(* ===== verification/DnsExchange.v ===== *)
(** * Concurrent exchanges of the DNS client

    [Client.Exchange] and [Client.ExchangeAsync] (dns/client.go) as threads that share
    the client.  A thread goes through the phases of its call: taking the cache lock
    of its key or waiting for the holder, reading the cache, asking the transport,
    storing the answer, and releasing the lock, which deletes the entry and then
    closes the channel.  The goroutine of [backgroundRefreshDNS] is a thread too.  The
    transport's replies and the cancellation of a context are inputs.

    The invariant of the lock table gives that the client never deadlocks and that
    every exchange is answered. *)

From S2P Require Import Prelude GoStd Netip External DnsMsg RuleItems DnsClient.
Local Open Scope Z_scope.

Section Exchange.
Context {X : External} {L : DnsLib}.
Context {MC RD DC : Type} `{!LRUCache dnsCacheKey Msg MC} `{!RDRCStore RD} `{!DNSCacheStore DC}.
Abbreviation Client := (@DnsClient.Client MC RD DC).

(** ** Threads *)

(** The arguments of a call; [ca_async] for [ExchangeAsync], [ca_context] the transport
    that is resolving in the context. *)
Record call := MkCall {
  ca_tag : string;
  ca_message : Msg;
  ca_options : DNSQueryOptions;
  ca_checker : option (Msg -> bool);
  ca_context : option string;
  ca_async : bool
}.

Abbreviation result := (option Msg * option error)%type.

Inductive phase :=
| PBegin
| PWait (op : exchangeOperation) (cond : nat)
| PLoad (op : exchangeOperation)
| PCheck (op : exchangeOperation)
| PExchange (op : exchangeOperation)
| PRelease (key : dnsCacheKey) (cond : nat) (r : result)
| PClose (cond : nat) (r : result)
| PRefresh (key : dnsCacheKey) (message : Msg)
| PDone (r : result)
| PPanic (msg : string).

Record thread := MkThread { th_call : call; th_phase : phase }.

(** What a step consumes: a reply of the transport, the end of the context, nothing. *)
Inductive input := IReply (reply : error + Msg) | ICancel (e : error) | INone.

(** An answer of a transport, as the client took it up. *)
Record event := MkEvent { ev_time : Z; ev_key : dnsCacheKey; ev_options : DNSQueryOptions; ev_response : Msg }.

Record shared := MkShared { sh_client : Client; sh_closed : gset nat; sh_next : nat }.

(** [operation.release()] before returning [r]. *)
Definition release (op : exchangeOperation) (r : result) : phase :=
  match op_cond op with
  | Some cond => PRelease (op_cacheKey op) cond r
  | None => PDone r
  end.

Definition sync (ca : call) : call :=
  MkCall (ca_tag ca) (ca_message ca) (ca_options ca) (ca_checker ca) (ca_context ca) false.

(** One step of a thread at the time [now]: the thread, the threads it starts, the
    answers it took, the shared state; [None] when it cannot take the input. *)
Definition run (now : Z) (inp : input) (th : thread) (s : shared) : option (thread * list thread * list event * shared) :=
  let ca := th_call th in
  let c := sh_client s in
  let go p c := Some (MkThread ca p, [], [], MkShared c (sh_closed s) (sh_next s)) in
  match th_phase th, inp with
  | PBegin, INone =>
      match begin_operation c (ca_tag ca) (ca_message ca) (ca_options ca) (ca_checker ca) with
      | Ok (inl response) => go (PDone (Some response, None)) c
      | Ok (inr op) =>
          if op_disableCache op then go (PCheck op) c
          else
            let (holder, c) := LoadOrStore (op_cacheKey op) (sh_next s) c in
            match holder with
            | Some cond =>
                if ca_async ca then Some (MkThread (sync ca) PBegin, [], [], MkShared c (sh_closed s) (sh_next s))
                else go (PWait op cond) c
            | None =>
                Some (MkThread ca (PLoad (with_cond op (Some (sh_next s)))), [], [],
                      MkShared c (sh_closed s) (S (sh_next s)))
            end
      | Panic msg => go (PPanic msg) c
      | _ => None
      end
  | PWait op cond, INone => if bool_decide (cond ∈ sh_closed s) then go (PLoad op) c else None
  | PWait op cond, ICancel e => go (PDone (None, Some e)) c
  | PLoad op, INone =>
      let (cached, c) := load_cached now op c in
      match cached with
      | Some (response, true) =>
          let (started, c) := start_refresh (op_cacheKey op) c in
          Some (MkThread ca (release op (Some response, None)),
                if started then [MkThread ca (PRefresh (op_cacheKey op) (op_message op))] else [], [],
                MkShared c (sh_closed s) (sh_next s))
      | Some (response, false) => go (release op (Some response, None)) c
      | None => go (PCheck op) c
      end
  | PCheck op, INone =>
      let (err, c) := check_transport now (ca_context ca) (ca_tag ca) op c in
      match err with
      | Some e => go (release op (None, Some e)) c
      | None => go (PExchange op) c
      end
  | PExchange op, IReply reply =>
      match transport_answer (op_message op) reply with
      | inl e => go (release op (None, Some e)) c
      | inr response =>
          let '(c, (response', err)) := finishExchange now (ca_tag ca) op response c in
          Some (MkThread ca (release op (Some response', err)), [],
                [MkEvent now (op_cacheKey op) (op_options op) response], MkShared c (sh_closed s) (sh_next s))
      end
  | PRelease key cond r, INone =>
      go (PClose cond r) (with_locks c (delete key (cl_cacheLock c)) (cl_backgroundRefresh c))
  | PClose cond r, INone => Some (MkThread ca (PDone r), [], [], MkShared c ({[cond]} ∪ sh_closed s) (sh_next s))
  | PRefresh key message, IReply reply =>
      let answer := transport_answer message reply in
      let c := finish_refresh now (ca_tag ca) key (ca_options ca) (ca_checker ca) answer c in
      Some (MkThread ca (PDone (None, None)), [],
            match answer with inr response => [MkEvent now key (ca_options ca) response] | inl _ => [] end,
            MkShared c (sh_closed s) (sh_next s))
  | _, _ => None
  end.

(** ** The system *)

Record state := MkState {
  st_now : Z;
  st_threads : list thread;
  st_shared : shared;
  st_log : list event
}.

(** The persistent store changes on its own when it is flushed and cleaned up:
    entries may go, or expire earlier. *)
Definition store_decays (d d' : DC) : Prop :=
  forall name qName qType raw e', store_LoadDNSCache name qName qType d' = Some (raw, e') ->
    exists e, store_LoadDNSCache name qName qType d = Some (raw, e) /\ e' <= e.

Inductive step : state -> state -> Prop :=
| step_thread st inp l1 th l2 th' spawned events s' :
    st_threads st = l1 ++ th :: l2 ->
    run (st_now st) inp th (st_shared st) = Some (th', spawned, events, s') ->
    step st (MkState (st_now st) (l1 ++ th' :: l2 ++ spawned) s' (st_log st ++ events))
| step_call st ca :
    step st (MkState (st_now st) (st_threads st ++ [MkThread ca PBegin]) (st_shared st) (st_log st))
| step_time st now : st_now st <= now ->
    step st (MkState now (st_threads st) (st_shared st) (st_log st))
| step_clear st :
    step st (MkState (st_now st) (st_threads st)
      (MkShared (ClearCache (sh_client (st_shared st))) (sh_closed (st_shared st)) (sh_next (st_shared st))) (st_log st))
| step_store st d d' :
    cl_dnsCache (sh_client (st_shared st)) = Some d -> store_decays d d' ->
    step st (MkState (st_now st) (st_threads st)
      (MkShared (with_dnsCache (sh_client (st_shared st)) d') (sh_closed (st_shared st)) (sh_next (st_shared st))) (st_log st)).

(** A started client with nothing in flight; [log] are the answers an earlier run of
    the program left in the store. *)
Definition initial (o : ClientOptions RD DC) (now : Z) (log : list event) : state :=
  MkState now [] (MkShared (Client_Start (NewClient o)) ∅ 0) log.
Definition reachable (o : ClientOptions RD DC) (now : Z) (log : list event) : state -> Prop :=
  rtc step (initial o now log).

(** Executions with the number of steps of threads: no new call comes in. *)
Inductive runs : nat -> state -> state -> Prop :=
| runs_nil st : runs 0 st st
| runs_thread n st st' inp l1 th l2 th' spawned events s' :
    st_threads st = l1 ++ th :: l2 ->
    run (st_now st) inp th (st_shared st) = Some (th', spawned, events, s') ->
    runs n (MkState (st_now st) (l1 ++ th' :: l2 ++ spawned) s' (st_log st ++ events)) st' ->
    runs (S n) st st'
| runs_other n st st1 st' : step st st1 -> st_threads st1 = st_threads st -> runs n st1 st' -> runs n st st'.

(** ** What the phases hold *)

(** The channel a thread still has to close. *)
Definition owned (th : thread) : option nat :=
  match th_phase th with
  | PLoad op | PCheck op | PExchange op => op_cond op
  | PRelease _ cond _ | PClose cond _ => Some cond
  | _ => None
  end.

(** The entry of the lock table a thread has stored. *)
Definition held (th : thread) : option (dnsCacheKey * nat) :=
  match th_phase th with
  | PLoad op | PCheck op | PExchange op => (fun cond => (op_cacheKey op, cond)) <$> op_cond op
  | PRelease key cond _ => Some (key, cond)
  | _ => None
  end.

Definition refreshing (th : thread) : option dnsCacheKey :=
  match th_phase th with PRefresh key _ => Some key | _ => None end.

Definition finished (th : thread) : bool :=
  match th_phase th with PDone _ | PPanic _ => true | _ => false end.

(** The invariant of the lock table, the channels and the refresh table; a waiter's
    operation has no channel of its own. *)
Record locks_ok (ths : list thread) (s : shared) : Prop := {
  lo_nodup : NoDup (omap owned ths);
  lo_open : forall ch, ch ∈ omap owned ths <-> (ch < sh_next s)%nat /\ ch ∉ sh_closed s;
  lo_closed : forall ch, ch ∈ sh_closed s -> (ch < sh_next s)%nat;
  lo_held_nodup : NoDup (omap held ths);
  lo_lock : forall k ch, cl_cacheLock (sh_client s) !! k = Some ch <-> (k, ch) ∈ omap held ths;
  lo_wait : forall th op cond, th ∈ ths -> th_phase th = PWait op cond -> (cond < sh_next s)%nat /\ op_cond op = None;
  lo_refresh : forall k, k ∈ cl_backgroundRefresh (sh_client s) <-> k ∈ omap refreshing ths;
  lo_refresh_nodup : NoDup (omap refreshing ths)
}.

(** Number of steps a thread may still take, those of the threads it starts included. *)
Definition weight (th : thread) : nat :=
  match th_phase th with
  | PBegin => if ca_async (th_call th) then 10 else 9
  | PWait _ _ => 8
  | PLoad _ => 7
  | PCheck _ => 5
  | PExchange _ => 4
  | PRelease _ _ _ => 3
  | PClose _ _ => 2
  | PRefresh _ _ => 1
  | PDone _ | PPanic _ => 0
  end.
Definition total_weight (ths : list thread) : nat := sum_list_with weight ths.
End Exchange.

▬▬▬

▶ [WHAT IS REQUIRED] What you return must be an exact retyping of the lines above starting at the line with "Some (key, cond)" and ending at the line with "match th_phase th with PDone", and nothing besides.

▶ [OUTPUT OF THE TASK]
  | PRelease key cond _ => Some (key, cond)
  | _ => None
  end.

Definition refreshing (th : thread) : option dnsCacheKey :=
  match th_phase th with PRefresh key _ => Some key | _ => None end.

Definition finished (th : thread) : bool :=
  match th_phase th with PDone _ | PPanic _ => true | _ => false end.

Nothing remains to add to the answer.